Femara (AKA Letrozole), is more effective than Arimidex in it's ability to pass thru the cell membrane of lipid (fat) cells and inhibit the activity of aromatase -- *Arimidex is just over 80% effective at inhibiting aromatase, Femara is around 95-97% *Levels of estrogen are totally undetectable in any patients taking Letrozole, and it has even been used to increase testosterone to normal levels (from sub-normal ones) and increase LH, FSH and SHBG (Epilepsy Behav. 2004 Apr;5(2):260-3). Other than that, both of these drugs stop the process of aromatization, rather than just blocking (competing for, if you prefer) the receptors as Clomid and Nolvadex do. An effective dose of Letrozole is 1-2.5 mg/day (I use 1mg/day), but be forewarned, it can kill your sex drive, and could decrease IGF levels. On the other hand, I've seen studies where it increases IGF levels. Also worth noting is that there's a rebound effect when you come off Letrozol. What can I say? Letrozole's effects on serum lipids (cholesterol, both HDL and LDL) are, in the words of one researcher: "inconsistent. "And compared with Aromasin and Arimidex, In non-cellular systems, letrozole is 2-5 times more potent than anastrozole and exemestane in its inhibition of the aromatase enzyme and activity, and in cellular systems it is 10-20x more potent! Letrozole (2.5mg daily) also achieved a much greater suppression of the plasma concentrations of both estrone and estrone sulphate (estrogens) than anastrozole (1mg daily) and a greater inhibition of in vivo aromatization also (sorry for the geek-speak.it's over for now.). ( J Steroid Biochem Mol Biol. 2003 Oct;87(1):35-45.) Exemestane can also cause androgenic sides (Clin Cancer Res. 2003 Jan;9(1 Pt 2):468S-72S.)(1. J Clin Endocrinol Metab 2000 Jul;85(7):2370-7 2. J Steroid Biochem Mol Biol 1997 Nov-Dec;63(4-6):261-7). I've used Letrozole, and it cleared up my minor gyno lumps, to the point that they are totally gone now. 

How about Aromasin? 

Well, its totally different than everything else we've looked at so far. Aromasin (exemestane) it is a aromatase inactivator (AI)...It actually makes estrogen receptors useless. Instead of just inhibiting production (as an anti-aromatase would do) it cuts off production totally. Aromasin can effectively prevent about 90-95% of estrogen conversion. Oddly, this compound can actually increase IGF levels (Anticancer Res. 2003 Jul-Aug;23(4):3485-91).Worth noting is that Aromasin may possibly be less harsh on blood lipids (having no effect: J Clin Endocrinol Metab. 2003 Dec;88(12):5951-6. ) than some of the other compounds mentioned here (with the exception of Nolvadex which may actually improve HDL & LDL in some cases: Br J Cancer. 2004 Aug 2;91(3):476-81.). Though it has also been shown to have an undesirable effect on blood lipids in some cases. 
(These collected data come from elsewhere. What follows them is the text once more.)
(** X13.  Where [recalculate] runs to its end, it and the debounced pass
    are the same to the editor: started from the same state with a plan
    whose length differs from the recorded count, the debounced pass makes
    the same calls, leaves the same document and logs no error.  The two
    differ in the count only, which [recalculate] leaves alone. *)
Theorem X13_recalculate_agrees_with_debounced_pass :
  forall (D : Type) (E : Editor D) (breaks : list PageBreakPosition)
         (h h1 : Manager.Hook D),
    Manager.recalculate breaks h = (Manager.Completed, h1) ->
    List.length breaks <> Manager.lastBreakCountRef h ->
    exists h2,
      Manager.debouncedPass breaks h = (Manager.Completed, h2) /\
      Manager.document h2 = Manager.document h1 /\
      Manager.calls h2 = Manager.calls h1 /\
      failuresLogged (Manager.console h2) = failuresLogged (Manager.console h) /\
      Manager.lastBreakCountRef h2 = List.length breaks /\
      Manager.lastBreakCountRef h1 = Manager.lastBreakCountRef h.
Proof.
  intros D E breaks h h1 Hrec Hne.
  assert (Hkeep : Manager.lastBreakCountRef h1 = Manager.lastBreakCountRef h).
  { pose proof (ManagerFacts.keepsCount_recalculate breaks h) as Hk.
    rewrite Hrec in Hk. exact Hk. }
  unfold Manager.recalculate in Hrec.
  apply ManagerFacts.seq_completed in Hrec. destruct Hrec as (hm & Hrm & Hins).
  unfold Manager.debouncedPass.
  rewrite (proj2 (Nat.eqb_neq _ _) Hne). cbn [negb].
  unfold Manager.seq at 1. unfold Manager.log at 1. unfold Manager.seq at 1.
  unfold Manager.removeAll at 1, Manager.runChain at 1 in Hrm.
  unfold Manager.removeAll at 1, Manager.runChain at 1.
  cbn [Manager.document].
  destruct (runRemoveAllPageBreaks (Manager.document h)) as [d|]; [|discriminate].
  inversion Hrm; subst hm. clear Hrm.
  unfold Manager.seq at 1.
  match type of Hins with Manager.forEach _ _ ?hm = _ =>
    match goal with |- context [Manager.forEach _ breaks ?gm] =>
      destruct (ManagerMore.guarded_follows_unguarded breaks hm h1 gm
                  (conj eq_refl eq_refl) Hins)
        as (g1 & Hrun & [Hdoc Hcalls] & Hcons & Hlast) end end.
  rewrite Hrun. unfold Manager.setLastBreakCount.
  eexists. split; [reflexivity|].
  cbn [Manager.document Manager.calls Manager.console Manager.lastBreakCountRef] in *.
  split; [symmetry; exact Hdoc|]. split; [symmetry; exact Hcalls|].
  split; [|split; [reflexivity|exact Hkeep]].
  rewrite Hcons. unfold failuresLogged. rewrite filter_app, length_app.
  simpl. lia.
Qed.

(** X13 on the reference editor: one marker in front of a paragraph. *)
Lemma X13_recalculate_agrees_with_debounced_pass_witness :
  exists h2,
    Manager.debouncedPass [ mkBreak 1 1123 0 (-1) ]
      {| Manager.document := Doc.Branch Doc.DocRoot [Doc.Branch Doc.Paragraph []];
         Manager.lastBreakCountRef := 0%nat;
         Manager.console := [];
         Manager.calls := [] |} = (Manager.Completed, h2) /\
    Manager.document h2 =
      Doc.Branch Doc.DocRoot [Doc.PageBreak 1; Doc.Branch Doc.Paragraph []].
Proof.
  destruct (X13_recalculate_agrees_with_debounced_pass Doc.PMNode treeEditor
              [ mkBreak 1 1123 0 (-1) ]
              {| Manager.document := Doc.Branch Doc.DocRoot [Doc.Branch Doc.Paragraph []];
                 Manager.lastBreakCountRef := 0%nat;
                 Manager.console := [];
                 Manager.calls := [] |}
              {| Manager.document :=
                   Doc.Branch Doc.DocRoot [Doc.PageBreak 1; Doc.Branch Doc.Paragraph []];
                 Manager.lastBreakCountRef := 0%nat;
                 Manager.console := [];
                 Manager.calls := [ Manager.CallRemoveAll; Manager.CallInsert 0 1 ] |})
    as (h2 & Hrun & Hdoc & _).
  - reflexivity.
  - simpl. lia.
  - exists h2. split; [exact Hrun|exact Hdoc].
Defined.

(** X14.  [recalculate] asks for the removal and then for the planned
    insertions in plan order, each on the document the earlier ones have
    left.  Where every insertion succeeds it runs to its end on the
    resulting document.  The first insertion that throws ends it: the
    exception leaves [recalculate], the document is the one the earlier
    insertions have left, and no insertion planned after the throwing one
    is asked for.  A removal that throws ends it before any insertion.  In
    no case does it log or write the count. *)
Theorem X14_recalculate_calls :
  forall (D : Type) (E : Editor D) (breaks : list PageBreakPosition)
         (h : Manager.Hook D),
    (runRemoveAllPageBreaks (Manager.document h) = None ->
     Manager.recalculate breaks h =
       (Manager.Threw,
        {| Manager.document := Manager.document h;
           Manager.lastBreakCountRef := Manager.lastBreakCountRef h;
           Manager.console := Manager.console h;
           Manager.calls := Manager.calls h ++ [Manager.CallRemoveAll] |})) /\
    (forall d,
        runRemoveAllPageBreaks (Manager.document h) = Some d ->
        (forall dn,
            insertAll breaks d = Some dn ->
            Manager.recalculate breaks h =
              (Manager.Completed,
               {| Manager.document := dn;
                  Manager.lastBreakCountRef := Manager.lastBreakCountRef h;
                  Manager.console := Manager.console h;
                  Manager.calls :=
                    Manager.calls h ++
                    Manager.CallRemoveAll :: map insertCall breaks |})) /\
        (forall before b after dm,
            breaks = before ++ b :: after ->
            insertAll before d = Some dm ->
            runInsertContentAt (insertPos b) (pageNumber b) dm = None ->
            Manager.recalculate breaks h =
              (Manager.Threw,
               {| Manager.document := dm;
                  Manager.lastBreakCountRef := Manager.lastBreakCountRef h;
                  Manager.console := Manager.console h;
                  Manager.calls :=
                    Manager.calls h ++
                    Manager.CallRemoveAll :: map insertCall (before ++ [b]) |}))).
Proof.
  intros D E breaks h. split; [|intros d Hrm; split].
  - intros Hrm. unfold Manager.recalculate, Manager.seq.
    unfold Manager.removeAll at 1, Manager.runChain at 1. rewrite Hrm. reflexivity.
  - intros dn Hall. unfold Manager.recalculate, Manager.seq.
    unfold Manager.removeAll at 1, Manager.runChain at 1. rewrite Hrm.
    erewrite ManagerMore.unguarded_all; [|exact Hall].
    cbn [Manager.document Manager.lastBreakCountRef Manager.console Manager.calls].
    rewrite <- app_assoc. reflexivity.
  - intros before b after dm -> Hall Hfail.
    unfold Manager.recalculate, Manager.seq.
    unfold Manager.removeAll at 1, Manager.runChain at 1. rewrite Hrm.
    erewrite ManagerMore.unguarded_stops; [|exact Hall|exact Hfail].
    cbn [Manager.document Manager.lastBreakCountRef Manager.console Manager.calls].
    rewrite <- app_assoc. reflexivity.
Qed.

(** X14 on the reference editor: the second of three insertions is out of
    range, and the third is never asked for. *)
Lemma X14_recalculate_calls_witness :
  Manager.recalculate
    [ mkBreak 1 1123 0 (-1); mkBreak 2 2246 900 0; mkBreak 3 3369 1 0 ]
    {| Manager.document := Doc.Branch Doc.DocRoot [Doc.HorizontalRule];
       Manager.lastBreakCountRef := 0%nat;
       Manager.console := [];
       Manager.calls := [] |} =
  (Manager.Threw,
   {| Manager.document :=
        Doc.Branch Doc.DocRoot [Doc.PageBreak 1; Doc.HorizontalRule];
      Manager.lastBreakCountRef := 0%nat;
      Manager.console := [];
      Manager.calls :=
        [ Manager.CallRemoveAll; Manager.CallInsert 0 1; Manager.CallInsert 900 2 ] |}).
Proof.
  destruct (X14_recalculate_calls Doc.PMNode treeEditor
              [ mkBreak 1 1123 0 (-1); mkBreak 2 2246 900 0; mkBreak 3 3369 1 0 ]
              {| Manager.document := Doc.Branch Doc.DocRoot [Doc.HorizontalRule];
                 Manager.lastBreakCountRef := 0%nat;
                 Manager.console := [];
                 Manager.calls := [] |}) as [_ H].
  destruct (H (Doc.Branch Doc.DocRoot [Doc.HorizontalRule]) eq_refl) as [_ Hstop].
  apply (Hstop [mkBreak 1 1123 0 (-1)] (mkBreak 2 2246 900 0)
               [mkBreak 3 3369 1 0]
               (Doc.Branch Doc.DocRoot [Doc.PageBreak 1; Doc.HorizontalRule]));
    reflexivity.
Defined.

(* ================================================================== *)
(** * Properties of the debounce *)
(* ================================================================== *)

Module SchedulerFacts.
Import Scheduler.

Lemma clearCurrent_ref t : timeoutRef (clearCurrent t) = timeoutRef t.
Proof.
  unfold clearCurrent. destruct (timeoutRef t) eqn:Href; [|exact Href].
  unfold clearTimeout. cbn [timeoutRef]. exact Href.
Qed.

(** Clearing the timer of [timeoutRef] clears every timer the ref
    accounts for. *)
Lemma clearCurrent_empty t :
  (forall handle closure,
      In (handle, closure) (pendingTimers t) -> timeoutRef t = Some handle) ->
  pendingTimers (clearCurrent t) = [].
Proof.
  intros Hall. unfold clearCurrent.
  destruct (timeoutRef t) as [current|] eqn:Href.
  - unfold clearTimeout. cbn [pendingTimers].
    induction (pendingTimers t) as [|[hd cl] rest IH]; [reflexivity|].
    simpl. assert (Hhd : Some current = Some hd) by (apply (Hall hd cl); left; reflexivity).
    inversion Hhd; subst hd. rewrite Pos.eqb_refl. simpl.
    apply IH. intros hd' cl' Hin. apply (Hall hd' cl'). right. exact Hin.
  - destruct (pendingTimers t) as [|[hd cl] rest]; [reflexivity|].
    specialize (Hall hd cl (or_introl eq_refl)). discriminate Hall.
Qed.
Lets talk about Arimadex (Anastrozole), now. From the research I've done, this seems to be one of the best ancillaries around and I'll tell you why. First off, 'dex is an aromatase inhibitor (AI.remember what that is?). 1mg per day of this stuff (J Clin Endocrinol Metab 2000 Jul;85(7):2370-7, "Estrogen Suppression in Males") was shown to decrease estrogen by 50% and increase testosterone levels by 58%. LH and FSH also went up slightly. The test increase didn't happen at a dose of .5 per day, but estrogen suppression was the same. Anastrozole also raises IGF1 and shows a trend towards increasing IGF2 (J Steroid Biochem Mol Biol. 2002 Apr;80(4-5):411-8) BTW, literature provided by the original maker of Arimadex states that stable blood plasma concentrations of the compound are achieved after 7 consecutive 1mg daily doses. All of that plus the usual blood lipid changes we've seen with most of the anciliaries we've looked at! Anyway, that's a pretty hefty decrease in estrogen, even at .5mg/day. 
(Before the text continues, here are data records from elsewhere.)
(** [str.isspace] on one code point: the characters that [str.strip] removes. *)
Definition is_space (c : N) : bool :=
  ((9 <=? c) && (c <=? 13) || (28 <=? c) && (c <=? 32) || (c =? 133)
   || (c =? 160) || (c =? 5760) || (8192 <=? c) && (c <=? 8202)
   || (c =? 8232) || (c =? 8233) || (c =? 8239) || (c =? 8287)
   || (c =? 12288))%N.

Fixpoint lstrip (s : pystr) : pystr :=
  match s with
  | [] => []
  | c :: s' => if is_space c then lstrip s' else s
  end.

Definition rstrip (s : pystr) : pystr := reverse (lstrip (reverse s)).

(** [str.strip()]. *)
Definition strip (s : pystr) : pystr := rstrip (lstrip s).

(** [s.startswith(p)]. *)
Definition startswith (s p : pystr) : bool := bool_decide (p `prefix_of` s).

(** Python's truth value of a string. *)
Definition nonempty (s : pystr) : bool := match s with [] => false | _ => true end.

(** ** Results and the state-and-exception monad

    A fallible function returns [result E A]; a method of a mutable object
    is a function of type [M S E A]: the state it leaves behind is returned
    also when it raises, as in Python. *)

Inductive result (E A : Type) : Type :=
| Ok (a : A)
| Err (e : E).
Arguments Ok {E A} a.
Arguments Err {E A} e.

#[export] Instance result_ret E : MRet (result E) := λ A a, Ok a.
#[export] Instance result_bind E : MBind (result E) :=
  λ A B f m, match m with Ok a => f a | Err e => Err e end.

#[export] Instance result_eq_dec {E A} `{EqDecision E, EqDecision A} :
  EqDecision (result E A).
Proof. solve_decision. Defined.

Definition is_ok {E A} (r : result E A) : bool :=
  match r with Ok _ => true | Err _ => false end.

(** [if not b: raise e]. *)
Definition ensure {E} (b : bool) (e : E) : result E unit :=
  if b then Ok tt else Err e.

Definition M (S E A : Type) : Type := S → result E A * S.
For my money, if I wanna stop aromatization during a cycle, I'm gonna use Arimadex at .5mgs per day or Letrozole at 1mg/day. They are perfect during-cycle ancillaries. Unfortunately, you need to take Anastrozole for a week to get a steady level of it in your blood (same thing goes for Exemestane), wheras you need to take Letrozole for 60 days to get a steady blood plasma level. Though Anastrozole has a ½ life of 41-48 hours, and exemestane has a ½ life of 27 hours, Letrozole has a whopping 2-4 day (!) ½ life (Clin Cancer Res. 2003 Jan;9(1 Pt 2):468S-72S.). 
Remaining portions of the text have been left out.